Programming the IOMMU

When this has been done IOCTL(CONTAINER, VFIO_SET_IOMMU, VFIO_TYPE1_IOMMU) can then be used to set an IOMMU type for the container which places it in a user interact-able state.

Once this IOMMU type state has been set and the VFIO container has been made interact-able additional VFIO groups may be added to the container without requiring that the group's IOMMU type be set again as newly added groups automatically inherit the container's IOMMU context.

VFIO Memory Mapped IO

Figure 3: Once the VFIO Groups have been placed inside the VFIO container and the IOMMU type has been set the user may then map and unmap which will automatically inserts Memory Mapped IO (MMIO) entries into the IOMMU as well as pin/unpin pages as necessary. This can be accomplished using IOCTL(CONTAINER, VFIO_IOMMU_MAP_DMA, &MAP) for map/pin and IOCTL(CONTAINER, VFIO_IOMMU_UNMAP_DMA, &UNMAP) for unmap/unpin.

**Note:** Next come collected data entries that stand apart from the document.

(** * chat_with_csv/agent_tools.py: the agent's tools

    A shallow embedding of [src/chat_with_csv/agent_tools.py] and the
    properties its specification states about it.

    - [PyStr]: Python [str] values as sequences of Unicode code points,
      with the built-in methods the module calls ([lower], [in],
      [startswith], [endswith], slicing, [strip], [join], integer
      formatting).
    - [Tools]: the data the tools work on (data frame, session state,
      database file, resource cache) and the tools themselves.
    - the theorems, one per property of the specification.

    Output written with [print] is not part of the model. *)

From Stdlib Require Import List NArith ZArith Bool Lia.
From Stdlib Require Import Ascii String DecimalString DecimalNat.
Import ListNotations.

(* ------------------------------------------------------------------ *)
(** * Python strings *)

Module PyStr.

(** A [str] is a sequence of Unicode code points. *)
Definition codepoint := N.
Definition str := list codepoint.

(** An ASCII literal of the source, as a [str]. *)
Definition lit (s : string) : str :=
  map N_of_ascii (list_ascii_of_string s).

Definition newline : str := [10%N].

Getting the VFIO Group File Descriptor

Figure 4: Once the device has been bound to a VFIO driver, set in a VFIO container, the VFIO container has it's IOMMU type set, and a memory map/page pin of the VFIO device has been completed a file descriptor can then be obtained for the device. This file descriptor can be used for interrupts (ioctls), to probe for information about the BAR regions, and configure the IRQs.

VFIO device file descriptor

VFIO device file descriptors are divided into regions and each region is mapped into a device resource. Region count and info (file offset, allowable access, ect..) can be discovered through interrupt (IOCTL). Each file descriptor region corresponding to a PCI resource is represented as a file offset.

In the case of RPC Mode this structure is emulated whereas in SR-IOV Mode the structure is mapped to a real PCI resource.

BAR regions in a VGA PCI device.
00:00.0 VGA compatible controller
Region 0 Bar0 (starts at offset 0)
Region 1 Bar1 (MSI)
Region 2 Bar2 (MSIX)
Region 3 Bar3
Region 4 Bar4
Region 5 Bar5 (IO port space)
Expansion ROM

Below is what the file offsets looks like internally for each BAR region starting from address 0 and growing with the addition of former regions as you progress through the file.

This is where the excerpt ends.